Relevance of GPI’s Observations

It is true that India faces a number of challenges to its security, both due to external and internal threats. It continues to face a serious two front strategic scenario, as it has unresolved boundary dispute with Pakistan and China. In addition, there are concerns about internal security, which, in the recent times, have acquired serious dimension due to intermittent terrorist attacks, conflicts due to religious and regional intolerance and the on-going insurgencies in the country. What is of great significance is the fact that India has continued to be affected by bloody insurgencies right since its independence. Over the last six decades, we, as a country, have resolved only one classical insurgency (Mizoram insurgency by Mizoram Peace Accord, June 30, 1986). It is also true that the militancy in Punjab was resolved, but it was not a classical insurgency. Tripura’s insurgency has been brought under control to a large extent, but not resolved. The idea of maintaining “strategic patience and thus allowing the militant organizations to wear out”, will certainly not see resolution of our insurgencies for a few more decades. Unless we take multi-pronged active measures, we will, it appears, continue to increase our expenditure on containing violence, much against country’s requirement to provide human security and to improve its socio- economic conditions. To that extent, the observations of the GPI are relevant and merit deliberations. Do we need to have a relook at our approach to resolving our internal security problems, especially the insurgencies? Are we addressing the roots of the problems on which the insurgencies rest? The Naxalite movement, an indigenous insurgency, which has sustained for about five decades and also mentioned by the GPI in its report, has been covered in some detail.

Discontent Persists

Who are the people that are affected by the left wing extremist activities? It needs to be understood that while the demography of the region principally determines the cadre base of the Naxalites, it largely remains a rural and tribal base. In other words, considering the areas affected by Naxalism, it primarily affects the tribal population, as also the dalits, the deprived lower & backward classes, the poor farmers, and the unemployed rural youth.
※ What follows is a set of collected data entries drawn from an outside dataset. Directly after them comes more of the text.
Lemma iterate_raises_at {St Args R} (f : nat -> Args -> M St R) args i e :
  returns_below i f args -> raises_at f args i e ->
  forall len start s log,
    start <= i < start + len ->
    exists s',
      iterate (logged f) args (seq start len) (s, log)
      = (Raise e, (s', log ++ seq start (S i - start))).
Proof.
  intros Hret Hraise. induction len as [|len IH]; intros start s log Hi; [lia|].
  cbn [seq iterate]. destruct (decide (start = i)) as [->|Hne].
  - destruct (Hraise s) as (s' & Hf). exists s'.
    unfold bind, logged. cbn [fst snd]. rewrite Hf.
    replace (S i - i) with 1 by lia. reflexivity.
  - destruct (Hret start s ltac:(lia)) as (r & s1 & Hf).
    destruct (IH (S start) s1 (log ++ [start]) ltac:(lia)) as (s' & Hrun).
    exists s'. rewrite (bind_ok _ _ _ _ _ (logged_ok f start args s log r s1 Hf)).
    unfold bind at 1. rewrite Hrun. rewrite <- app_assoc.
    replace (S i - start) with (S (S i - S start)) by lia. reflexivity.
Qed.

(** The sequential executors stop at the first iteration that raises: when
    the apply function returns below index [i < n] and raises [e] at [i],
    they raise [e] having invoked exactly the indices [0 .. i], in order,
    and nothing after. *)
Theorem sequential_executors_fail_fast {St Args} (n i : nat) (e : exn)
    (f : nat -> Args -> M St ndarray) (fs : nat -> Args -> M St (list ndarray))
    (args : Args) (show_progress : bool) (s : St) (log : list nat) :
  i < n ->
  returns_below i f args -> raises_at f args i e ->
  returns_below i fs args -> raises_at fs args i e ->
  exists s1 s2,
    apply_and_concat_none n (logged f) args show_progress (s, log)
      = (Raise e, (s1, log ++ seq 0 (S i)))
    /\ apply_and_concat_none_nb n (logged f) args (s, log)
       = (Raise e, (s1, log ++ seq 0 (S i)))
    /\ apply_and_concat_one n (logged f) args show_progress (s, log)
       = (Raise e, (s1, log ++ seq 0 (S i)))
    /\ apply_and_concat_multiple n (logged fs) args show_progress (s, log)
       = (Raise e, (s2, log ++ seq 0 (S i))).
Proof.
  intros Hi Hret He Hrets Hes.
  destruct (iterate_raises_at f args i e Hret He n 0 s log ltac:(lia))
    as (s1 & H1).
  destruct (iterate_raises_at fs args i e Hrets Hes n 0 s log ltac:(lia))
    as (s2 & H2).
  rewrite Nat.sub_0_r in H1, H2. exists s1, s2.
  destruct (none_run n (logged f) args show_progress (s, log)) as (Hn & Hnb).
  rewrite Hn, Hnb, apply_and_concat_one_run, apply_and_concat_multiple_run.
  unfold bind, range. rewrite H1, H2. repeat split.
Qed.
The lack of ‘political will’ to enforce land reforms in the post-independence period was the primary cause of the first Naxal upsurge in India in 1967. In fact, discontent among the people was more than visible even before Independence, as the country witnessed the ‘Telangana Peasants’ Armed Struggle’ (1946-51) against the feudal land lords, and the ‘Tebhaga Movement’ in Bengal (1946) that demanded ‘two third share of the produce of crops’. While allotment of land to landless remains a distant dream in most states, non-implementation of people – centric schemes and forest laws, corruption and non – accountability of officials has made the situation worse for the lower class, specially the tribal population in this region. Of late, the governments, both at the centre and in the states, have focused to deliver and implement a few schemes on the ground. Results of their initiatives will be known only after some time.
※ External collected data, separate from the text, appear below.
(** * WebRelease template validator: a shallow embedding of [server/parser.py]

  The development follows the Python module top to bottom: the diagnostic
  records, the recursive-descent [ExpressionParser], the regular expressions
  used by [TemplateParser], and the four validation passes.  Python strings
  are modelled by [string]; a character is a code point below 256 and the
  character classes ([str.isspace], [str.isdigit], [str.isalnum], and the
  regex classes [\s] and [\w]) are the Unicode ones restricted to that
  range. *)

From Stdlib Require Import Ascii String List ZArith Lia Bool Sorted.
From stdpp Require Import base gmap strings pretty.
Import ListNotations.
Since Independence over 60 million people have been displaced in our country on account of construction of reservoirs for dams, mining operations, setting up industrial corridors, wild life sanctuaries etc. According to a report, approximately 40 percent of them were from the Naxal - affected areas. It merits a mention that an unplanned displacement of people causes economic dislocation, food insecurity, jobs, shelter and social disruption. In addition, it may take years to overcome the emotional and psychological trauma borne out of unjust treatment. The incidence of starvation deaths, primarily due to impoverishment, is among the highest in the tribal areas. Lack of employment opportunities and food insecurity causes a great amount of dissatisfaction among the affected population. These sentiments were fully exploited by the Naxal leaders to propagate the plight of the people at the hands of an ineffective government.
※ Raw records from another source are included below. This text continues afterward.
(** * Wav2Bin: sector-aligned BIN assembly and CUE sheet emission

    A shallow embedding of [Mac/Wav2Bin/main.cpp].  The program reads PCM WAV
    files, appends each payload, zero-padded to whole 2352-byte CD sectors, to
    one BIN image, and writes a CUE sheet whose INDEX lines carry the frame
    offset of every track as MM:SS:FF.

    Modelling choices, all taken from the source:
    - [uint32_t] values are integers in [Z], reduced modulo 2^32 where the
      source arithmetic can wrap ([wrap32]);
    - [double] values are IEEE 754 binary64 numbers, through the executable
      specification [SpecFloat] of the standard library (module [Binary64]);
    - files are lists of bytes; the file system is seen through the result of
      opening a path for reading or for writing ([FileSystem]);
    - a C++ exception is the outcome [Throw] with the text of [what()];
    - a step on which the C++ standard fixes no behaviour (the use of a
      member of [WAVHeader] that a short read left uninitialised, a [double]
      converted to [uint32_t] outside the range of the target type, a read
      past the end of the buffer) is the outcome [Undefined];
    - [std::ofstream] formatting keeps the stream's field width and fill
      character ([ostream]).

    Outside the model: memory and disk space are assumed to suffice (no
    [std::bad_alloc], no failed write), and the input files are assumed not
    to change during a run; in particular the BIN path is not one of the
    inputs.  A file is named by the spelling of its path: two output paths
    name the same file exactly when they are the same string. *)

From Stdlib Require Import ZArith List String Ascii Bool Lia.
From Stdlib Require Import Strings.Byte Numbers.DecimalString Numbers.DecimalPos Numbers.DecimalN.
From Stdlib Require Import Floats.SpecFloat.
Import ListNotations.
Local Open Scope string_scope.
Local Open Scope list_scope.
Local Open Scope Z_scope.

(** ** IEEE 754 binary64 arithmetic, as used by the size computation *)

Module Binary64.

Definition prec : Z := 53.
Definition emax : Z := 1024.

Definition double : Type := spec_float.

(** Conversion of an integer ([uint32_t] or [int]) to [double]; exact below
    2^53, rounded to nearest even otherwise. *)
Definition of_Z (n : Z) : double := binary_normalize prec emax n 0 false.

Definition div : double -> double -> double := SFdiv prec emax.
Definition mul : double -> double -> double := SFmul prec emax.

(** [std::ceil]: the least integral value not below the argument.  The
    result is always representable; zeros, infinities and NaN are returned
    unchanged. *)
Definition ceil (x : double) : double :=
  match x with
  | S754_finite s m e =>
      if 0 <=? e then x
      else
        let q := Z.pos m / 2 ^ (- e) in
        let r := Z.pos m mod 2 ^ (- e) in
        if s then
          match q with
          | 0 => S754_zero true
          | _ => binary_normalize prec emax (- q) 0 true
          end
        else binary_normalize prec emax (if r =? 0 then q else q + 1) 0 false
  | _ => x
  end.

(** The value of a finite number with its fractional part discarded. *)
Definition trunc (x : double) : option Z :=
  match x with
  | S754_zero _ => Some 0
  | S754_finite s m e =>
      Some (cond_Zopp s (if 0 <=? e then Z.pos m * 2 ^ e else Z.pos m / 2 ^ (- e)))
  | _ => None
  end.

(** Floating-integral conversion to [uint32_t]: truncation towards zero;
    [None] when the truncated value does not fit the target type (or the
    argument is not finite), where the conversion has no defined result. *)
Definition to_uint32 (x : double) : option Z :=
  match trunc x with
  | Some n => if (0 <=? n) && (n <? 2 ^ 32) then Some n else None
  | None => None
  end.

(** [is_int x n]: [x] is the normalised binary64 number whose value is the
    positive integer [n]. *)
Definition is_int (x : double) (n : Z) : Prop :=
  exists m e, x = S754_finite false m e /\ -52 <= e <= 0
              /\ 2 ^ 52 <= Z.pos m < 2 ^ 53 /\ Z.pos m = n * 2 ^ (- e).

End Binary64.

(** ** Constants *)

Definition CD_SECTOR_SIZE : Z := 2352.
Definition CD_FRAMES_PER_SECOND : Z := 75.
Definition CD_BYTES_PER_FRAME : Z := CD_SECTOR_SIZE.

(** Reduction of an arithmetic result to [uint32_t]. *)
Definition wrap32 (z : Z) : Z := z mod 2 ^ 32.

(** ** Text helpers *)

Definition nl : string := String "010"%char EmptyString.
Definition dquote : string := String "034"%char EmptyString.

(** Decimal digits of a non-negative integer, as [operator<<] prints an
    unsigned value in the default locale. *)
Definition decimal (n : Z) : string := NilZero.string_of_uint (N.to_uint (Z.to_N n)).

Fixpoint replicate (n : nat) (c : ascii) : string :=
  match n with
  | O => EmptyString
  | S n' => String c (replicate n' c)
  end.

(** ** WAV file header *)

Record WAVHeader := {
  chunkID : list byte;
  chunkSize : Z;
  format : list byte;
  subchunk1ID : list byte;
  subchunk1Size : Z;
  audioFormat : Z;
  numChannels : Z;
  sampleRate : Z;
  byteRate : Z;
  blockAlign : Z;
  bitsPerSample : Z;
  subchunk2ID : list byte;
  subchunk2Size : Z
}.

Definition sizeof_WAVHeader : nat := 44.

Definition byte_val (b : byte) : Z := Z.of_N (Byte.to_N b).

(** Little-endian value of a run of bytes. *)
Fixpoint le_combine (l : list byte) : Z :=
  match l with
  | [] => 0
  | b :: t => byte_val b + 256 * le_combine t
  end.

Definition slice (off len : nat) (l : list byte) : list byte :=
  firstn len (skipn off l).

(** The object representation of [WAVHeader]: every member is naturally
    aligned, so the members lie back to back in 44 bytes; integers are
    little-endian. *)
Definition decode_WAVHeader (raw : list byte) : WAVHeader :=
  {| chunkID := slice 0 4 raw;
     chunkSize := le_combine (slice 4 4 raw);
     format := slice 8 4 raw;
     subchunk1ID := slice 12 4 raw;
     subchunk1Size := le_combine (slice 16 4 raw);
     audioFormat := le_combine (slice 20 2 raw);
     numChannels := le_combine (slice 22 2 raw);
     sampleRate := le_combine (slice 24 4 raw);
     byteRate := le_combine (slice 28 4 raw);
     blockAlign := le_combine (slice 32 2 raw);
     bitsPerSample := le_combine (slice 34 2 raw);
     subchunk2ID := slice 36 4 raw;
     subchunk2Size := le_combine (slice 40 4 raw) |}.

Record TrackInfo := {
  title : string;
  offsetFrames : Z
}.

(** ** Outcomes and the file system *)

Inductive result (A : Type) : Type :=
| Ok (a : A)
| Throw (what : string)
| Undefined.
Arguments Ok {A} a.
Arguments Throw {A} what.
Arguments Undefined {A}.

Record FileSystem := {
  (** the bytes an input stream opened on the path delivers, [None] when the
      stream fails to open *)
  ifstream_open : string -> option (list byte);
  (** whether an output stream opens on the path *)
  ofstream_open : string -> bool
}.

(** ** Input streams *)

(** [wavFile.read(&header, sizeof(WAVHeader))] when the stream delivers the
    whole header: the header and the rest of the stream.  [None] when fewer
    than 44 bytes arrive: the bytes that arrive are stored at the start of
    the header, the members after them stay uninitialised, and the stream
    fails. *)
Definition read_WAVHeader (wavFile : list byte) : option (WAVHeader * list byte) :=
  if (List.length wavFile <? sizeof_WAVHeader)%nat then None
  else Some (decode_WAVHeader (firstn sizeof_WAVHeader wavFile),
             skipn sizeof_WAVHeader wavFile).

(** [wavFile.read(p, n)] on a good stream: up to [n] bytes, fewer at end of
    file. *)
Definition istream_read (n : Z) (wavFile : list byte) : list byte :=
  firstn (Z.to_nat n) wavFile.

(** Bytes stored from the start of a buffer; [None] when they run past its
    end. *)
Definition store (buffer src : list byte) : option (list byte) :=
  if (List.length src <=? List.length buffer)%nat
  then Some (src ++ skipn (List.length src) buffer)
  else None.

(** [binFile.write(p, n)]: the first [n] bytes of the buffer. *)
Definition ostream_write (buffer : list byte) (n : Z) : list byte :=
  firstn (Z.to_nat n) buffer.

(** ** Formatted output streams *)

Record ostream := {
  written : string;
  width : nat;
  fill : ascii
}.

Definition ostream_init : ostream :=
  {| written := EmptyString; width := 0; fill := " "%char |}.

(** Padding on the left (the default adjustment) up to the field width. *)
Definition padded (o : ostream) (s : string) : string :=
  (replicate (width o - String.length s) (fill o) ++ s)%string.

(** Insertion of a character string: padded to the field width, which is
    then reset. *)
Definition put_string (s : string) (o : ostream) : ostream :=
  {| written := (written o ++ padded o s)%string; width := 0; fill := fill o |}.

(** Insertion of an unsigned integer. *)
Definition put_unsigned (n : Z) (o : ostream) : ostream :=
  put_string (decimal n) o.

Definition setw (n : nat) (o : ostream) : ostream :=
  {| written := written o; width := n; fill := fill o |}.

Definition setfill (c : ascii) (o : ostream) : ostream :=
  {| written := written o; width := width o; fill := c |}.

(** A chain [os << a << b << ...], left to right. *)
Definition insert (ops : list (ostream -> ostream)) (o : ostream) : ostream :=
  fold_left (fun acc op => op acc) ops o.

(** ** [std::filesystem::path::stem] for POSIX paths *)

Definition slash : ascii := "/"%char.
Definition dot : ascii := "."%char.

(** Longest prefix without the character [c], and whether [c] occurs. *)
Fixpoint span_until (c : ascii) (l : list ascii) : list ascii * option (list ascii) :=
  match l with
  | [] => ([], None)
  | a :: t =>
      if Ascii.eqb a c then ([], Some t)
      else let '(pre, post) := span_until c t in (a :: pre, post)
  end.

(** The last component of a path: what follows the last directory
    separator. *)
Definition filename (p : string) : string :=
  string_of_list_ascii (rev (fst (span_until slash (rev (list_ascii_of_string p))))).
Socio- economic conditions: A comparison

The area is extremely rich in terms of mineral wealth and natural resources of the country. It contains approximately 80-90 percent of India’s coal, iron ore, bauxite and manganese. It also accounts for almost 40-45 percent of the total forest cover in India. Refer Figure1. It shows the density of mineral resources and the forest cover in the country. Yet, these very areas are among the poorest people and have been ranked lowest in terms of human development indices (HDI), poverty, food security, education, employment, rural electrification, housing, connectivity, potable water and sanitation facilities. In other words, these people have not really benefitted from the growth story of India.
While the national average of population below poverty line (BPL) is 27 percent, it is much lower for the rural tribal population in the Naxal-affected states. Refer Figure 2, on BPL. It highlights the glaring disparity between the national average and within the Naxal- affected states.
Ironically, the rural areas of Naxal-affected states are among the worst affected in India with regard to availability of electricity, despite the fact that more than 80-85 percent of coal for the country and its thermal stations is extracted from these very areas. The availability of electrification in the rural areas in the Naxal-affected areas is much below 25 percent in comparison to the rest of the country.
Similarly, the literacy levels of the tribal population in these states are much below the other classes in each state. Refer Figure 3, on Literacy rate. Naxal - affected regions have very poor social infrastructure, mainly in areas of education and healthcare. Though the allocation of funds for education and health sector has increased progressively over the last decade, there is a need to further enhance the budget to achieve optimum results of the demographic dividend.
For any nation, human development indicators area function of economic growth, social policy, education, life expectancy, and poverty reduction measures at the macro level. Thus, these indicators, in true sense, manifest the levels of social and economic conditions of the society. Figure 4 shows that the HDI of the Naxal - affected states to be much lower than the national average. Thus, it is easy to assimilate the reasons for the higher levels of Naxalism in some areas of the country in comparison with others.
The unemployment rates of the tribal population are also the highest in the country, much higher than the national average for rural and for urban areas. High unemployment among the youth finally manifests in higher incidents of Naxal violence. Such statistics reinforce the need to urgently initiate steps to improve the employment opportunities – perhaps the biggest challenge to the government in power – for the affected poor people in these areas.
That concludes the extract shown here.